_ASSIGNMENT_: Which of the lines below include "wraps"? Each one should be copied out.

Collected data:

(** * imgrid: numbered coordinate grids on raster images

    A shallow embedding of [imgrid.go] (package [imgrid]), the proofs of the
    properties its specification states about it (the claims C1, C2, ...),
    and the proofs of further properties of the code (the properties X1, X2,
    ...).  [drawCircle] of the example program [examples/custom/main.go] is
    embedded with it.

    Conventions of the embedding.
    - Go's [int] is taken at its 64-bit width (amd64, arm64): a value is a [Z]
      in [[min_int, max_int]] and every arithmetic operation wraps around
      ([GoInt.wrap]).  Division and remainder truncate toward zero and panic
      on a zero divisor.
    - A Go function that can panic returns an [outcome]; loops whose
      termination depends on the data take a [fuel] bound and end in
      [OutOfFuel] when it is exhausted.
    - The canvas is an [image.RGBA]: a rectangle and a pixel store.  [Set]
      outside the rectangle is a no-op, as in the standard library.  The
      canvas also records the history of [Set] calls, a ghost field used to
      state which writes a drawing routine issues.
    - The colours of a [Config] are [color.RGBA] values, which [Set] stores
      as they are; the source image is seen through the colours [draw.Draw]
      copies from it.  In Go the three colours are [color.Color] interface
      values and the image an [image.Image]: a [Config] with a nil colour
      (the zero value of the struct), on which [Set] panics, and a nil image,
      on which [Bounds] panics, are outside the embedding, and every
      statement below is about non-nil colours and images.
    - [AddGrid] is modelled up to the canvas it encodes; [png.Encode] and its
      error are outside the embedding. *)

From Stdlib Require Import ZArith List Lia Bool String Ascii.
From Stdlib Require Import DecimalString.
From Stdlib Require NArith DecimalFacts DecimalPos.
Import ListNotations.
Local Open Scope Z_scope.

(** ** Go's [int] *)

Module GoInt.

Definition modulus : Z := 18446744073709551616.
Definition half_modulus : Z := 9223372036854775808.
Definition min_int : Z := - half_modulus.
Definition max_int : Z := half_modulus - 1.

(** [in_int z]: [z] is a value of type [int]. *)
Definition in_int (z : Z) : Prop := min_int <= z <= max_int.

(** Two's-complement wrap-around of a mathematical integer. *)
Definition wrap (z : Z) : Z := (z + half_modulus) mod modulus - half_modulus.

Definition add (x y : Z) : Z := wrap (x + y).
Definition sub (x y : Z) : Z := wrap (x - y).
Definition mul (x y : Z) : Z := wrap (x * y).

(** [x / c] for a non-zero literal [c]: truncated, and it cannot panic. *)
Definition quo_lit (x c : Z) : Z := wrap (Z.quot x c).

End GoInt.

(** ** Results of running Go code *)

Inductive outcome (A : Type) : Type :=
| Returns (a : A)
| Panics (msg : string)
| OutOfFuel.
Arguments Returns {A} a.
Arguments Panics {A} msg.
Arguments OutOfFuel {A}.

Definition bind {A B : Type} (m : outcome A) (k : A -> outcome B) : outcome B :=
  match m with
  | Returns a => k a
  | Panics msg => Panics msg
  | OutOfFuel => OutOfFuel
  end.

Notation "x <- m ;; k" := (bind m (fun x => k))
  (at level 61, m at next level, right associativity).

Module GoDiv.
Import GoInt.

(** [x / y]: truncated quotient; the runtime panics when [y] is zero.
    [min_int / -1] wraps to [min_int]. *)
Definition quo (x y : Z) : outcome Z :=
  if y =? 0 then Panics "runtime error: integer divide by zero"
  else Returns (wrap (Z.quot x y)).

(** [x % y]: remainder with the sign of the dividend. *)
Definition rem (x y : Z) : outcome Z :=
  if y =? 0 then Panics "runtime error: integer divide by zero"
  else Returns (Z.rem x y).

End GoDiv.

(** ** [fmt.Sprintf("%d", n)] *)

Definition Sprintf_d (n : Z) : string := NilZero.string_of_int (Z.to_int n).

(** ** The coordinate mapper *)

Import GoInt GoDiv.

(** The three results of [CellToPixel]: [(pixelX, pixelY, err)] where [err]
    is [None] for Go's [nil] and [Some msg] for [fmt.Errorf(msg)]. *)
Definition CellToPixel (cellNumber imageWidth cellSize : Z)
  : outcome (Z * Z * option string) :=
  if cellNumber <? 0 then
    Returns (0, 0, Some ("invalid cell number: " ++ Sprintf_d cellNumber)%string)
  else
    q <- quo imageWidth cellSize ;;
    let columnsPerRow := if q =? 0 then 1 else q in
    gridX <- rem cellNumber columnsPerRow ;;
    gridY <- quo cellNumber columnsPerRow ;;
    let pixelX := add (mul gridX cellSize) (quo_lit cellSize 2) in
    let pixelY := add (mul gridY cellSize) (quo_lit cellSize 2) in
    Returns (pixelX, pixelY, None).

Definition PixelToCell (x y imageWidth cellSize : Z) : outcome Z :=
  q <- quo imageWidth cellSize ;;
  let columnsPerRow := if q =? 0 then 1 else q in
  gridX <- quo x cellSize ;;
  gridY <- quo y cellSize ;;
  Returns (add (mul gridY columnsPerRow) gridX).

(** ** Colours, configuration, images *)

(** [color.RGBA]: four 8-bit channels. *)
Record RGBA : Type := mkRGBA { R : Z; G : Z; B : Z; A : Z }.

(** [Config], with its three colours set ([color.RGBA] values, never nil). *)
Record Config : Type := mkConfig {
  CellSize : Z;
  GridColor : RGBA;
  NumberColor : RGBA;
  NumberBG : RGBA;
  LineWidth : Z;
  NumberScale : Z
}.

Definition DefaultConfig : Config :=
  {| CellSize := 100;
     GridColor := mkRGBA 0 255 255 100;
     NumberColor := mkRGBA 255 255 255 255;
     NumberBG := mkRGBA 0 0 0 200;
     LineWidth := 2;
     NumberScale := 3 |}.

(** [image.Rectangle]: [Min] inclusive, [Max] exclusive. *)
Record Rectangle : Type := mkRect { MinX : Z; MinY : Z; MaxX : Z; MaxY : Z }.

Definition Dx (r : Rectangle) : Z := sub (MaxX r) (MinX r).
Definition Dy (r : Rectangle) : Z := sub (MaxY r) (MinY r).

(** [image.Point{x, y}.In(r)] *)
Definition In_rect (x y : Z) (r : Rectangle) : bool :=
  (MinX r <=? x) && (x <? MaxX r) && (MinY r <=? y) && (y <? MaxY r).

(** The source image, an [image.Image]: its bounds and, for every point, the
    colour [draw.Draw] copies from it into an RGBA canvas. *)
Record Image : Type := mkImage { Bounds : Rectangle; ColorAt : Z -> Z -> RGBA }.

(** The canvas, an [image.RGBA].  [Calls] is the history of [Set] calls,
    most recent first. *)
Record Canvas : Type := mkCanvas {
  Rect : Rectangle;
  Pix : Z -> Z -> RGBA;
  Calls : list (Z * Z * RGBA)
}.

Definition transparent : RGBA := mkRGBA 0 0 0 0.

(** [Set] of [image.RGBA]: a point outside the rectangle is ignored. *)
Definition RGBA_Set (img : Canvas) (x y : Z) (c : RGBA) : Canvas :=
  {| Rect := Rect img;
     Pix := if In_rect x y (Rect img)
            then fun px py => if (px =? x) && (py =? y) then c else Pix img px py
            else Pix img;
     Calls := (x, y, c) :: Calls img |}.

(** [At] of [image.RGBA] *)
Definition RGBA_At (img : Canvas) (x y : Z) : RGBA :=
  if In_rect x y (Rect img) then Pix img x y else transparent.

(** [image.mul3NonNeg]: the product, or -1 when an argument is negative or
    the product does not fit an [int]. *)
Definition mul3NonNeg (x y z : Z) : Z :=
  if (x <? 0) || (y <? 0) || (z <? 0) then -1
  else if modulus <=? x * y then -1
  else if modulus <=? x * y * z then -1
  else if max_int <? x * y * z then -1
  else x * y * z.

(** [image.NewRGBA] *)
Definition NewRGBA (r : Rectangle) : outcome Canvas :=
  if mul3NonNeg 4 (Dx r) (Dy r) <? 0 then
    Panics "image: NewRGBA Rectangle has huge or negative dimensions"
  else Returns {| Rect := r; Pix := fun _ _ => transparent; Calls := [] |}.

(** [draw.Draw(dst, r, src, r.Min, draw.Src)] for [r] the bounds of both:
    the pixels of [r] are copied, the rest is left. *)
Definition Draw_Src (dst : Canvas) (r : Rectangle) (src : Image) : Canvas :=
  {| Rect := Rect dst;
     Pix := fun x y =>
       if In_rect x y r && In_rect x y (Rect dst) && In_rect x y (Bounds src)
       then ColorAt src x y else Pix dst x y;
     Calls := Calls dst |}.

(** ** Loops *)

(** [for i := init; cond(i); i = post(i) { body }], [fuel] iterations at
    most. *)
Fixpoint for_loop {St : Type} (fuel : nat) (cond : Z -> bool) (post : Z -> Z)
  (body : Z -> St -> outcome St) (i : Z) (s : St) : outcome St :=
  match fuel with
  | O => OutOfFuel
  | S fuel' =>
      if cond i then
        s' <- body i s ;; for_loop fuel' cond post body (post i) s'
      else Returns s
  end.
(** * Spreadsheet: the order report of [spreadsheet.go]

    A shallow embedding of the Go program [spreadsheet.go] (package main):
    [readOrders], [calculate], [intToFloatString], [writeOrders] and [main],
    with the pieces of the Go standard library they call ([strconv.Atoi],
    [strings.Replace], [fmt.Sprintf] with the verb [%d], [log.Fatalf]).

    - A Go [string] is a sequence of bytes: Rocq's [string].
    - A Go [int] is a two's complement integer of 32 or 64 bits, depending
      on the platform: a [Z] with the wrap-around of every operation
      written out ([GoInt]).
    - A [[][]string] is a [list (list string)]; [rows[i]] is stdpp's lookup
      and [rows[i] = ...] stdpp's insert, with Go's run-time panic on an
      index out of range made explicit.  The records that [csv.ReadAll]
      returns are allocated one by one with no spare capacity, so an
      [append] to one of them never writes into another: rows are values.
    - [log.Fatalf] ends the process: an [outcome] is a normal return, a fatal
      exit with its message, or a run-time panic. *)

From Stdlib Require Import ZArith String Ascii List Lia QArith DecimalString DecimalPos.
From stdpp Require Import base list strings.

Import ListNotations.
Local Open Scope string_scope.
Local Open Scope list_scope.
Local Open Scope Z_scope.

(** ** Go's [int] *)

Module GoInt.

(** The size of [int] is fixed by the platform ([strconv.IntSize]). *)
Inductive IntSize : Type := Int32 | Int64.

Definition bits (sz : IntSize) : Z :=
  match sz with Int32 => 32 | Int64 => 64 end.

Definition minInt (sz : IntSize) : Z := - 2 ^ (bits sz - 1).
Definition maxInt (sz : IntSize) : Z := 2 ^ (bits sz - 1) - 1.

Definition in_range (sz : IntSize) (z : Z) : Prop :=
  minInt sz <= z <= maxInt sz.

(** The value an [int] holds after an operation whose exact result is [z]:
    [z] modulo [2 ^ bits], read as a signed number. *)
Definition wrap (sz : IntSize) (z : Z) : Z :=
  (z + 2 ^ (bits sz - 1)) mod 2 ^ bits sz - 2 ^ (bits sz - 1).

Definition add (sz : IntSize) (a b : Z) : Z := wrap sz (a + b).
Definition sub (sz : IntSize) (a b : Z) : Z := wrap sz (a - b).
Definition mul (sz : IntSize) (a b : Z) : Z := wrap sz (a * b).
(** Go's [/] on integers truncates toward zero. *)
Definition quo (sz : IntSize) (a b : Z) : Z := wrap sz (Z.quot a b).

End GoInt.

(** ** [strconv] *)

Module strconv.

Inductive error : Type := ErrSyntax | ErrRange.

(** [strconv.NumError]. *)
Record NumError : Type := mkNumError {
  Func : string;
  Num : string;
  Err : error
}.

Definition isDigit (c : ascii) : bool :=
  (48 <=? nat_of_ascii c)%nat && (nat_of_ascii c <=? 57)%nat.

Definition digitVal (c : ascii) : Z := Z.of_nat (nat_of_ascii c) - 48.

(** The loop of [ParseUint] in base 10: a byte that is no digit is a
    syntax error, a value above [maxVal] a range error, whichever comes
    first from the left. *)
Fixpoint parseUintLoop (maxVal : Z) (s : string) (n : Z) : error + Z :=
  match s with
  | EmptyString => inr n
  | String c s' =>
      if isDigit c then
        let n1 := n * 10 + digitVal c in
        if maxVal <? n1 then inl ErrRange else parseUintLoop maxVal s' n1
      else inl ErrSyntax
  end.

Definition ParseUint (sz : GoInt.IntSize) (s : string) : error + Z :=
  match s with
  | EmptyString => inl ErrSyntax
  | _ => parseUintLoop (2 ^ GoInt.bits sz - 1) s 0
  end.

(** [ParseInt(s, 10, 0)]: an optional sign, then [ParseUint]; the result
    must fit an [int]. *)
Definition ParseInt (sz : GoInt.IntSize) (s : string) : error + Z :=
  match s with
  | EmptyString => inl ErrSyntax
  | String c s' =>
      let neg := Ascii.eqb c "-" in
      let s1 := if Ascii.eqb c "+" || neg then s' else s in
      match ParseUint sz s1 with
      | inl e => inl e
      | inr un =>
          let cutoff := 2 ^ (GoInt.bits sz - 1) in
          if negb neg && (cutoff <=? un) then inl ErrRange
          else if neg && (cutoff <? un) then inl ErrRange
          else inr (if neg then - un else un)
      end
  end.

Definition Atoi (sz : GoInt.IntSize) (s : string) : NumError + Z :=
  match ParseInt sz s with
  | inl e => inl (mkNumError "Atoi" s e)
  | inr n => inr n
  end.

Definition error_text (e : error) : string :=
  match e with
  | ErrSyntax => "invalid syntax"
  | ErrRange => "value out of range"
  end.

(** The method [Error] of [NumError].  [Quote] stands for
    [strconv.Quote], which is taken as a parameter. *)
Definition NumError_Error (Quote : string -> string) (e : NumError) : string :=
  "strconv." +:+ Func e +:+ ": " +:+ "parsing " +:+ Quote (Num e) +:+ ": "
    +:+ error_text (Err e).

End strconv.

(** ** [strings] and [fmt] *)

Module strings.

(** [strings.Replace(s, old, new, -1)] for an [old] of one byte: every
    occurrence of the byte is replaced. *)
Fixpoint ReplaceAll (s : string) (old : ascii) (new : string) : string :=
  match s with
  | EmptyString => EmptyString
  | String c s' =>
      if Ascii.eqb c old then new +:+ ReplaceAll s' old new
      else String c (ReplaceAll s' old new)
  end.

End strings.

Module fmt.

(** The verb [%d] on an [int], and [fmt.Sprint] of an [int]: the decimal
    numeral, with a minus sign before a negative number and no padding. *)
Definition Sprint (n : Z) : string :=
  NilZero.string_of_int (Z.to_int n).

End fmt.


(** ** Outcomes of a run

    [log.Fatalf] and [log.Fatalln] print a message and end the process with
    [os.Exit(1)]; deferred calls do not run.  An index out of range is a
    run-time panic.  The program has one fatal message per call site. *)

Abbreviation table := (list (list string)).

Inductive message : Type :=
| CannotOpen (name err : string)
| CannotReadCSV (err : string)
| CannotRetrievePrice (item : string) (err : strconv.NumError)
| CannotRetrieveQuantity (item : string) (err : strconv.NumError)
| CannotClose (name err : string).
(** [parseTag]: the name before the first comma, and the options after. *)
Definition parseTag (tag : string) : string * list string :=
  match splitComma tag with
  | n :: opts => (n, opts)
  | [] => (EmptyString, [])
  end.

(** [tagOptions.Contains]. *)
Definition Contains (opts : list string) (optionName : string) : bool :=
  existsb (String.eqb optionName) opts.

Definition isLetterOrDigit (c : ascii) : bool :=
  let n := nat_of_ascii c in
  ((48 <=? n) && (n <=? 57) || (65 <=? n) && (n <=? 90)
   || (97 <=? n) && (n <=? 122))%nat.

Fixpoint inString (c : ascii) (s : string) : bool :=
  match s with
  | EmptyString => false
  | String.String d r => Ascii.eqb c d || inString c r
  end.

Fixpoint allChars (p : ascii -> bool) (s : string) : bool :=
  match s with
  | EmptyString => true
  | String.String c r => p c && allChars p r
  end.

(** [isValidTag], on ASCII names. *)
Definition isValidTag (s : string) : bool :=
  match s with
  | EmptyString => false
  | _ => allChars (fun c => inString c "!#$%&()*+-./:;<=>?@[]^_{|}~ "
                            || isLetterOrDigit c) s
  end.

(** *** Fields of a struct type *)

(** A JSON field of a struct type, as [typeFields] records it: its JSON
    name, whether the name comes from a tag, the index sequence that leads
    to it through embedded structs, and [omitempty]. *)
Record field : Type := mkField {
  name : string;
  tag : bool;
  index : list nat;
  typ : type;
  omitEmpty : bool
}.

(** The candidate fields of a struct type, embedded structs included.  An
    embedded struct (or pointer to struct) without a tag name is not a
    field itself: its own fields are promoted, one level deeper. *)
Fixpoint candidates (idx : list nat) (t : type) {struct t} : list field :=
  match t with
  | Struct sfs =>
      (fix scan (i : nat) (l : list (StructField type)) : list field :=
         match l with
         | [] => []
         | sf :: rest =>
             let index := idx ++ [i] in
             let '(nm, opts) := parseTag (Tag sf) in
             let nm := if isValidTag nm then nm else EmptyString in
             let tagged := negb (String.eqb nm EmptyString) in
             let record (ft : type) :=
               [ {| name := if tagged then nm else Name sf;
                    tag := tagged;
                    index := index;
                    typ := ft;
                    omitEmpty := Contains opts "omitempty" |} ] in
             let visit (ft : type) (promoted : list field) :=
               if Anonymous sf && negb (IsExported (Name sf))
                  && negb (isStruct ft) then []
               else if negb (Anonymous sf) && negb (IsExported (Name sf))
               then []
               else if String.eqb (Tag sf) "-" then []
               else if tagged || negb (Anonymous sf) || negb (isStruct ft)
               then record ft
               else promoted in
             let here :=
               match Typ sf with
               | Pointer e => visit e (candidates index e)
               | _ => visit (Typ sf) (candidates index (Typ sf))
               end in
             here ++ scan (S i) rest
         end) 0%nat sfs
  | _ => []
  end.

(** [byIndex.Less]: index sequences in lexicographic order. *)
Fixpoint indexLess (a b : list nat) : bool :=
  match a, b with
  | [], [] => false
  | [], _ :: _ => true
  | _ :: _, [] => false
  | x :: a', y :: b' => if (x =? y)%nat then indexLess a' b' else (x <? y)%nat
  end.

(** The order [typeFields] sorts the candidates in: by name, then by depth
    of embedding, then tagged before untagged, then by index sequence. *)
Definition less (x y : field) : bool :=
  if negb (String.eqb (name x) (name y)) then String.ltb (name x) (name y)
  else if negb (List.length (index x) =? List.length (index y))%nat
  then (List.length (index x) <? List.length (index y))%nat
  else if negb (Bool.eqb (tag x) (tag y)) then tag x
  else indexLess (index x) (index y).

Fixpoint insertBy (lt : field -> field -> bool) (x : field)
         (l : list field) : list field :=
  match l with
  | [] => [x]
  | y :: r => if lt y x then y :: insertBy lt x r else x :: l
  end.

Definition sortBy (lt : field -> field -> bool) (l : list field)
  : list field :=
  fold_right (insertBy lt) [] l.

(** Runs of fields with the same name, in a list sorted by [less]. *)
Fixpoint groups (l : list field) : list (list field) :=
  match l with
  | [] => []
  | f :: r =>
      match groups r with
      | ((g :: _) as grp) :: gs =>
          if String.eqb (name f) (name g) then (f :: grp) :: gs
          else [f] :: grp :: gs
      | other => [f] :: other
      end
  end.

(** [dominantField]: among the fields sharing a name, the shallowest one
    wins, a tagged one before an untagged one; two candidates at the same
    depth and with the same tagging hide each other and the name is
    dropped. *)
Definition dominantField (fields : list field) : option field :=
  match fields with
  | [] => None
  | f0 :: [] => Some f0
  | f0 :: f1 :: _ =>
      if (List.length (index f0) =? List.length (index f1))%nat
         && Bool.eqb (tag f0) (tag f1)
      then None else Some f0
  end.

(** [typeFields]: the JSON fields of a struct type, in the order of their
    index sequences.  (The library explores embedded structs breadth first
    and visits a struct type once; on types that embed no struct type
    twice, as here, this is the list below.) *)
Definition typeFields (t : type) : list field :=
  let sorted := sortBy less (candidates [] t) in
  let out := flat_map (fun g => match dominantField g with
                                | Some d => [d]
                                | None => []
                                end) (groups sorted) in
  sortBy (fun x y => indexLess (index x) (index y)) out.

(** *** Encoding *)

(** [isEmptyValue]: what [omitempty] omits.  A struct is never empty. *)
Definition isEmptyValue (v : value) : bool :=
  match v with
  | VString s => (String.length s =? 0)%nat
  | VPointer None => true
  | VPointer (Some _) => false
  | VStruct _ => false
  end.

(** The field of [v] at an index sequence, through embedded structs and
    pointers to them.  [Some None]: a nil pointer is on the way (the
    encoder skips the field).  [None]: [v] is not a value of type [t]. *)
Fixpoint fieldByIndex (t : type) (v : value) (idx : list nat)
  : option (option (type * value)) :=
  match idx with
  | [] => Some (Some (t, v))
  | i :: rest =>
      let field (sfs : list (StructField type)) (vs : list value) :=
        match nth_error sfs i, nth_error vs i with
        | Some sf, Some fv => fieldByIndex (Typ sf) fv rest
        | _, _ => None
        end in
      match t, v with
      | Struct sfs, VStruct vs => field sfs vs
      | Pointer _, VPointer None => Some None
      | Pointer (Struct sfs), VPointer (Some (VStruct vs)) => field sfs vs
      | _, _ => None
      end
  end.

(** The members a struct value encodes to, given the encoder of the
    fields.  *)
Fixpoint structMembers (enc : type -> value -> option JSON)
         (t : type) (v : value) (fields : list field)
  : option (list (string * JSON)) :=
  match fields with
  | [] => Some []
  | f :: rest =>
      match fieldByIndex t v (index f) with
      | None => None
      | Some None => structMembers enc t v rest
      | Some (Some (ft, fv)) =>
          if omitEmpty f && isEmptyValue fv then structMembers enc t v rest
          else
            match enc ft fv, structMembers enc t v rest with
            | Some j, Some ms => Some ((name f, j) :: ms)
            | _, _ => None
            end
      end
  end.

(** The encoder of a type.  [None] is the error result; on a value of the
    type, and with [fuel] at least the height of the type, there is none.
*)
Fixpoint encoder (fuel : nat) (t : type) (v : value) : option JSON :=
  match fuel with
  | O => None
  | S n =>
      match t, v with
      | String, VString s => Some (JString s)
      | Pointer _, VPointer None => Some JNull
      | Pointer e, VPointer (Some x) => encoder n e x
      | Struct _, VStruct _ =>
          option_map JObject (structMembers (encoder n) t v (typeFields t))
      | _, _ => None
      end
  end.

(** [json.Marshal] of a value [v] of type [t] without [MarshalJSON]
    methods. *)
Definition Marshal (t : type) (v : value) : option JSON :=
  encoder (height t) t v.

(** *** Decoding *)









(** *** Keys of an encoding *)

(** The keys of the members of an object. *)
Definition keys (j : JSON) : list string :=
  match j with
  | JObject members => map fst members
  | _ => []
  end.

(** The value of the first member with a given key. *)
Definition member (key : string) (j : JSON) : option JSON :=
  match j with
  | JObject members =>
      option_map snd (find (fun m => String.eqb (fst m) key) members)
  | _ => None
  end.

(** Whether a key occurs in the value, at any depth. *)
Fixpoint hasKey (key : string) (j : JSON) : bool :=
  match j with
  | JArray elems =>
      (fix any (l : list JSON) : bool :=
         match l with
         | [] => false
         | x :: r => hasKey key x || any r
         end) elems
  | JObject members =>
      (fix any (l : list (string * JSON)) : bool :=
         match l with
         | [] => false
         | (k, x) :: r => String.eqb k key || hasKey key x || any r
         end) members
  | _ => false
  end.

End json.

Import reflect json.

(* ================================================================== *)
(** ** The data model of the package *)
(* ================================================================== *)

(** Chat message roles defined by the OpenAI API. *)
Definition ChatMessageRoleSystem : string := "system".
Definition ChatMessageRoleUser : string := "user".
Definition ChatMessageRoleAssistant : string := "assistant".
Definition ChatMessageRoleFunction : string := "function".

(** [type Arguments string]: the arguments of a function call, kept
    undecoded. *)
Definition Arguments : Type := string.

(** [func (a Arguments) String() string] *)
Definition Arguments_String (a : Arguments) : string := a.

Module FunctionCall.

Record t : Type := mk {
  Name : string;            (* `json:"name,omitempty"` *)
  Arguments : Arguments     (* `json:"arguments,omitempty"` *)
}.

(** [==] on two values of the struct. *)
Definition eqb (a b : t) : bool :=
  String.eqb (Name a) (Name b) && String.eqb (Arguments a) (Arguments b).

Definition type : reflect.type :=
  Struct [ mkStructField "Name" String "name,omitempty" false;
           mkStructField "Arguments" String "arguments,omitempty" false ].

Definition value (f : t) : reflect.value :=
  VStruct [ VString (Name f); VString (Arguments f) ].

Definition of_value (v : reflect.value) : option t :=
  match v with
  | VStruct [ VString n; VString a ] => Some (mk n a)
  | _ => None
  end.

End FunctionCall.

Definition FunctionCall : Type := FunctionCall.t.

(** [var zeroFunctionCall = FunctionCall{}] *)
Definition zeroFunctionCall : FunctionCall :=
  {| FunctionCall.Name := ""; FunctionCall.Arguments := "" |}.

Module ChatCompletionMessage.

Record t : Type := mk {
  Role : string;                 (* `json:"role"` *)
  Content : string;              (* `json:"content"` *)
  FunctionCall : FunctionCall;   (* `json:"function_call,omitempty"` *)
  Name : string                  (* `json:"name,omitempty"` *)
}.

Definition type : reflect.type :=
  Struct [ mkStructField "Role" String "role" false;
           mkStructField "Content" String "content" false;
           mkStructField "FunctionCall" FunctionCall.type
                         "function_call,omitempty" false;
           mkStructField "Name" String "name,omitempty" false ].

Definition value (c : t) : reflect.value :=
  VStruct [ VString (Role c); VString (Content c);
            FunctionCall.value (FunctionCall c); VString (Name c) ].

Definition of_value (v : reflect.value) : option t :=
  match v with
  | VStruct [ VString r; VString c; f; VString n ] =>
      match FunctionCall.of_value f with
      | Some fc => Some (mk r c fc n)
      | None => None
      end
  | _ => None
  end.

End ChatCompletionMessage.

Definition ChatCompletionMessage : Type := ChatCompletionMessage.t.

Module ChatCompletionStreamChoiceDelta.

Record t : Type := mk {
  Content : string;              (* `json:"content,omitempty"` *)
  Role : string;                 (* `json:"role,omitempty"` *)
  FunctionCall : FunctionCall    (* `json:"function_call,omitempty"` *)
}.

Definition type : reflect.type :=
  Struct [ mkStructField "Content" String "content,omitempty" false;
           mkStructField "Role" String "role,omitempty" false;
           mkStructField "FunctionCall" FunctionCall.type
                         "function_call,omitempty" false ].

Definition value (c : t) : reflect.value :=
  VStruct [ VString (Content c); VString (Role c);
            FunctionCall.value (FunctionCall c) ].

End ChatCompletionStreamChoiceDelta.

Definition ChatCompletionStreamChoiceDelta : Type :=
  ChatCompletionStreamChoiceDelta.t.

_REPLY_:
      in [[min_int, max_int]] and every arithmetic operation wraps around
    [min_int / -1] wraps to [min_int]. *)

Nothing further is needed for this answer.